I tried in this loop several 'reasonable' ways to communicate a condition where a floating point number equals its integer floor (int, floor division) to print out every 100 iterations or so:

 for i in range (0,10000):
  i = i + 1
  t = t + t_step #t is initialized at 0 while t_step is set at .01
  acceleration_rider1 = (power_rider1 / (70 * velocity_rider1)) - (force_drag1 / 70)
  velocity_rider1 = velocity_rider1 + (acceleration_rider1 * t_step)
  position_rider1 = position_rider1 + (velocity_rider1 * t_step)
  force_drag1 = area_rider1 * (velocity_rider1 ** 2) 
  acceleration_rider2 = (power_rider2 / (70 * velocity_rider1)) - (force_drag2 / 70)
  velocity_rider2 = velocity_rider2 + (acceleration_rider2 * t_step)
  position_rider2 = position_rider2 + (velocity_rider2 * t_step)
  force_drag2 = area_rider1 * (velocity_rider2 ** 2)

  if t == int(t): #TRIED t == t // 1 AND OTHER VARIANTS THAT DON'T WORK HERE:(
   print t, "biker 1", position_rider1, "m", "\t", "biker 2", position_rider2, "m" 

Answer 1

To print out every 100 iterations, I'd suggest

if i % 100 == 0: ...

If you'd rather not print the very first time, then maybe

if i and i % 100 == 0: ...

(as another answer noted, the i = i + 1 is supererogatory given that i is the control variable of the for loop anyway -- it's not particularly damaging though, just somewhat superfluous, and is not really relevant to the issue of why your if doesn't trigger).

While basing the condition on t may seem appealing, t == int(t) is unlikely to work unless the t_step is a multiple of 1.0 / 2**N for some integer N -- fractions cannot be represented exactly in a float unless this condition holds, because floats use a binary base. (You could use decimal.Decimal, but that would seriously impact the speed of your computation, since float computation are directly supported by your machine's hardware, while decimal computations are not).

Answer 2

The for loop auto increments for you, so you don't need to use i = i + 1.

You don't need t, just use % (modulo) operator to find multiples of a number.

# Log every 1000 lines.
LOG_EVERY_N = 1000

for i in range(1000):
  ... # calculations with i

  if (i % LOG_EVERY_N) == 0:
    print "logging: ..."

Answer 3

The other answers suggest that you use the integer variable i instead.
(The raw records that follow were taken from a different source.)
(** [undo()] on a well-formed store whose undo ledger ends with [p]. *)
Lemma undo_run s u p :
  well_formed s = true ->
  history_undo s = u ++ [p] ->
  undo s =
  (restored (with_redo (history_redo s ++ [state s]) (with_undo u s)) p,
   replay_events s p, inr tt).
Proof.
  intros Hwf Hu.
  pose proof (well_formed_clean _ Hwf) as Hclean.
  apply well_formed_inv in Hwf as (Huh & Hnd & Hsch & Hst & Hun & Hre & Hroom).
  unfold undo. step. rewrite Hu, length_app. cbn [List.length].
  replace (Nat.eqb (List.length u + 1) 0) with false
    by (symmetry; apply Nat.eqb_neq; lia).
  unfold updateUndoHistory, updateRedoHistory, copy_arg, pop_undo.
  repeat step. rewrite (JSON_copy_state_clean _ Hclean). repeat step.
  rewrite Hu, removelast_last, last_map_app.
  rewrite (bind_silent _ _ _ _ _ (addRedo_run _ _)). store_simpl. rewrite Huh.
  assert (Hp : entry_ok s p = true).
  { rewrite Hu, forallb_app in Hun. apply andb_true_iff in Hun as [_ Hun].
    cbn in Hun. now rewrite andb_true_r in Hun. }
  apply entry_ok_inv in Hp as [Hk Hok].
  assert (Hpush : push_bounded (historyBuffer (opts s)) (history_redo s) (state s)
                  = history_redo s ++ [state s]).
  { unfold room in Hroom. destruct (historyBuffer (opts s)) as [hb|]; [|reflexivity].
    apply push_bounded_room. apply Z.leb_le in Hroom.
    rewrite Hu, length_app in Hroom. cbn [List.length] in Hroom.
    unfold Snapshot, Obj in *. lia. }
  rewrite Hpush.
  rewrite updateUndoRedoState_replay; auto.
Qed.

(** [redo()] on a well-formed store whose redo ledger ends with [p]. *)
Lemma redo_run s r p :
  well_formed s = true ->
  history_redo s = r ++ [p] ->
  redo s =
  (restored (with_undo (history_undo s ++ [state s]) (with_redo r s)) p,
   replay_events s p, inr tt).
Proof.
  intros Hwf Hr.
  pose proof (well_formed_clean _ Hwf) as Hclean.
  apply well_formed_inv in Hwf as (Huh & Hnd & Hsch & Hst & Hun & Hre & Hroom).
  unfold redo. step. rewrite Hr, length_app. cbn [List.length].
  replace (Nat.eqb (List.length r + 1) 0) with false
    by (symmetry; apply Nat.eqb_neq; lia).
  unfold updateUndoHistory, updateRedoHistory, copy_arg, removeRedo.
  repeat step. rewrite (JSON_copy_state_clean _ Hclean). repeat step.
  rewrite Hr, removelast_last, last_map_app.
  rewrite (bind_silent _ _ _ _ _ (addUndo_run _ _)). store_simpl. rewrite Huh.
  assert (Hp : entry_ok s p = true).
  { rewrite Hr, forallb_app in Hre. apply andb_true_iff in Hre as [_ Hre].
    cbn in Hre. now rewrite andb_true_r in Hre. }
  apply entry_ok_inv in Hp as [Hk Hok].
  assert (Hpush : push_bounded (historyBuffer (opts s)) (history_undo s) (state s)
                  = history_undo s ++ [state s]).
  { unfold room in Hroom. destruct (historyBuffer (opts s)) as [hb|]; [|reflexivity].
    apply push_bounded_room. apply Z.leb_le in Hroom.
    rewrite Hr, length_app in Hroom. cbn [List.length] in Hroom.
    unfold Snapshot, Obj in *. lia. }
  rewrite Hpush.
  rewrite updateUndoRedoState_replay; auto.
Qed.
(** * apteryx_transformers.models.autoencoders

    A shallow embedding of [src/apteryx_transformers/models/autoencoders.py]:
    the layer-trainability selector run by
    [AbstractTransformerAutoencoder.__init__], its helper
    [toggle_layer_grad], the argument forwarding of [T5Autoencoder.__init__],
    and the configuration merge and dataset split of [get_trainer].

    Conventions.
    - A Python [int] is a [Z]; a Python [float] is an IEEE binary64 value,
      represented by [spec_float] with precision 53 and maximal exponent 1024.
    - A model parameter is an object with a mutable [requires_grad] attribute.
      Parameters are named by natural numbers and the attribute lives in a
      store [gmap nat bool]; two layers that list the same name share the
      parameter.
    - Code that may raise runs in the monad [Exec]: a state transformer on
      the store whose outcome is either a returned value or a raised
      exception.  The store reached when the exception is raised is kept,
      since Python does not roll back attribute writes.
    - The [print] calls of the source, and the counter [layer_acc] that only
      numbers their lines, are not modelled. *)

From Stdlib Require Import ZArith Lia Permutation Ascii.
From Stdlib Require Import Floats.SpecFloat.
From stdpp Require Import base option list gmap strings fin_maps pretty.

Local Open Scope Z_scope.

(** ** Python values and exceptions *)

(** IEEE binary64, as CPython's [float]. *)
Abbreviation float := spec_float (only parsing).

Definition prec : Z := 53.
Definition emax : Z := 1024.

(** Scalar values that appear as attribute values of a configuration. *)
Inductive pyval : Type :=
  | PNone
  | PBool (b : bool)
  | PInt (z : Z)
  | PFloat (f : float)
  | PStr (s : string).

(** Objects passed to the constructors: a scalar, a mapping from attribute
    names to scalars (a [dict]), or a dataset of a given length. *)
Inductive pyobj : Type :=
  | OScalar (v : pyval)
  | OMapping (d : gmap string pyval)
  | ODataset (size : nat).

Inductive exn : Type :=
  | AssertionError
  | AttributeError
  | TypeError
  | ValueError
  | OverflowError.

Inductive outcome (A : Type) : Type :=
  | Returned (a : A)
  | Raised (e : exn).
Arguments Returned {A} a.
Arguments Raised {A} e.

(** ** The parameter store and the execution monad *)

Abbreviation Param := nat (only parsing).
Abbreviation Store := (gmap nat bool) (only parsing).

Definition Exec (A : Type) : Type := gmap nat bool → gmap nat bool * outcome A.

#[global] Instance Exec_ret : MRet Exec := λ A a s, (s, Returned a).

#[global] Instance Exec_bind : MBind Exec := λ A B f m s,
  match m s with
  | (s', Returned a) => f a s'
  | (s', Raised e) => (s', Raised e)
  end.

Definition raise {A : Type} (e : exn) : Exec A := λ s, (s, Raised e).

(** [assert cond] *)
Definition assert (cond : bool) : Exec unit :=
  if cond then mret () else raise AssertionError.

(** [p.requires_grad = b] *)
Definition set_requires_grad (p : Param) (b : bool) : Exec unit :=
  λ s, (<[p := b]> s, Returned ()).

(** [for x in xs: body x] *)
Fixpoint for_each {A : Type} (xs : list A) (body : A → Exec unit) : Exec unit :=
  match xs with
  | [] => mret ()
  | x :: xs' => body x ;; for_each xs' body
  end.

(** A parameter is trainable when its [requires_grad] attribute is [True]. *)
Definition trainable (s : gmap nat bool) (p : Param) : bool :=
  bool_decide (s !! p = Some true).

Definition frozen (s : gmap nat bool) (p : Param) : bool :=
  bool_decide (s !! p = Some false).

(** ** Python slices *)

(** The adjustment CPython applies to one bound of a slice with step 1 over
    a sequence of length [len]: a negative bound counts from the end, and the
    result is clipped to [0, len]. *)
Definition slice_index (len : nat) (i : Z) : nat :=
  if i <? 0 then Z.to_nat (Z.max (i + Z.of_nat len) 0)
  else Z.to_nat (Z.min i (Z.of_nat len)).

(** [l[:stop]] *)
Definition slice_to {A : Type} (l : list A) (stop : Z) : list A :=
  take (slice_index (length l) stop) l.

(** [l[start:]] *)
Definition slice_from {A : Type} (l : list A) (start : Z) : list A :=
  drop (slice_index (length l) start) l.

(** [l[start:stop]] *)
Definition slice {A : Type} (l : list A) (start stop : Z) : list A :=
  drop (slice_index (length l) start) (take (slice_index (length l) stop) l).

(** ** The model *)

(** A layer is the list [layer.parameters()] of its parameters. *)
Abbreviation Layer := (list nat) (only parsing).
Lemma pretty_N_go_nonempty (x : N) s :
  (0 < x)%N → pretty_N_go x s ≠ "".
Proof.
  revert s. induction (N.lt_wf_0 x) as [x _ IH]; intros s Hx.
  rewrite pretty_N_go_step by done.
  destruct (N.eq_0_gt_0_cases (x `div` 10)) as [->|Hpos].
  - by rewrite pretty_N_go_0.
  - apply IH; [by apply N.div_lt|done].
Qed.

Lemma replace_numeral s :
  Int.numeral s = true → Str.replace "_" "" s = s.
Proof.
  induction s as [|c s IH]; simpl; [done|].
  intros [Hc Hs]%andb_true_iff.
  apply bool_decide_eq_true in Hc as [d Hd].
  destruct (digit_of_plain _ _ Hd) as (_ & _ & _ & ->).
  by rewrite IH.
Qed.

(** What [str] prints, [int] reads back. *)
Lemma parse_str (n : Z) : Int.parse (Int.str n) = Return n.
Proof.
  assert (Hpos : ∀ p : positive,
            ∃ c s, pretty_N_go (N.pos p) "" = String c s ∧
                   is_Some (Int.digit_of c)).
  { intros p.
    pose proof (numeral_pretty_N_go (N.pos p) "" eq_refl) as Hnum.
    pose proof (pretty_N_go_nonempty (N.pos p) "" eq_refl) as Hne.
    destruct (pretty_N_go (N.pos p) "") as [|c s]; [done|].
    simpl in Hnum. apply andb_true_iff in Hnum as [Hc _].
    apply bool_decide_eq_true in Hc. eauto. }
  unfold Int.str, pretty, pretty_Z. destruct n as [|p|p].
  - done.
  - unfold pretty, pretty_positive, pretty, pretty_N. simpl.
    destruct (Hpos p) as (c & s & Heq & [d Hd]).
    destruct (digit_of_plain _ _ Hd) as (Hsp & Hm & Hp & _).
    unfold Int.parse. rewrite Heq. simpl. rewrite Hsp. simpl.
    rewrite Hm, Hp. rewrite <-Heq.
    by rewrite digits_pretty_N_go.
  - unfold pretty, pretty_positive, pretty, pretty_N. simpl.
    unfold Int.parse. simpl. rewrite append_empty_l.
    by rewrite digits_pretty_N_go.
Qed.

Lemma replace_str (n : Z) : Str.replace "_" "" (Int.str n) = Int.str n.
Proof.
  unfold Int.str, pretty, pretty_Z. destruct n as [|p|p].
  - done.
  - unfold pretty, pretty_positive, pretty, pretty_N. simpl.
    apply replace_numeral. by apply numeral_pretty_N_go.
  - unfold pretty, pretty_positive, pretty, pretty_N. simpl.
    f_equal. apply replace_numeral. by apply numeral_pretty_N_go.
Qed.

(** The version a label stands for is the integer it was made from. *)
Lemma parse_version_label (n : Z) :
  Int.parse (Str.replace "_" "" (version_label n)) = Return n.
Proof.
  unfold version_label.
  change (Str.replace "_" "" ("_" +:+ Int.str n))
    with (Str.replace "_" "" (Int.str n)).
  rewrite replace_str. apply parse_str.
Qed.

(** ** Loading *)

Lemma foldl_max_le (N x : Z) l :
  x ≤ N → Forall (λ y, y ≤ N) l → foldl Z.max x l ≤ N.
Proof.
  intros Hx Hl. revert x Hx.
  induction Hl as [|y l Hy _ IH]; intros x Hx; simpl; [done|].
  apply IH. lia.
Qed.

Lemma foldl_max_ge (x : Z) l :
  x ≤ foldl Z.max x l ∧ Forall (λ y, y ≤ foldl Z.max x l) l.
Proof.
  revert x. induction l as [|y l IH]; intros x; simpl; [done|].
  destruct (IH (x `max` y)) as [H1 H2].
  split; [lia|]. constructor; [lia|done].
Qed.

Lemma max_greatest (N : Z) l :
  N ∈ l → Forall (λ y, y ≤ N) l → Int.max l = Return N.
Proof.
  destruct l as [|x l]; [by intros ?%elem_of_nil|].
  intros Hin Hle. simpl. f_equal.
  apply Forall_cons in Hle as [Hx Hl].
  pose proof (foldl_max_le N x l Hx Hl).
  destruct (foldl_max_ge x l) as [H1 H2].
  apply elem_of_cons in Hin as [->|Hin]; [lia|].
  rewrite Forall_forall in H2. specialize (H2 _ Hin). lia.
Qed.

Lemma mapM_cons {A B} (f : A → result B) x l :
  mapM f (x :: l) = y ← f x; k ← mapM f l; Return (y :: k).
Proof. reflexivity. Qed.

Lemma version_of_label (n : Z) :
  py_replace_underscores (PyStr (version_label n)) ≫= Int.parse = Return n.
Proof. apply parse_version_label. Qed.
That also works, and is the solution I would recommend. This answer is mostly for educational value.

I think it's a roundoff error that is biting you. Floating point numbers can often not be represented exactly, so adding .01 to t for 100 times is not guaranteed to result in t == 1:

>>> sum([.01]*100)
1.0000000000000007

So when you compare to an actual integer number, you need to build in a small tolerance margin. Something like this should work:

if abs(t - int(t)) < 1e-6:
 print t, "biker 1", position_rider1, "m", "\t", "biker 2", position_rider2, "m" 

Answer 4

With this, the program only prints out the stuff before the loop. Didn't know if there was anything built-in the library that would allow me to use a similar method for returning only desired multiples of input values?

Thanks again for reading :)

-Jonathan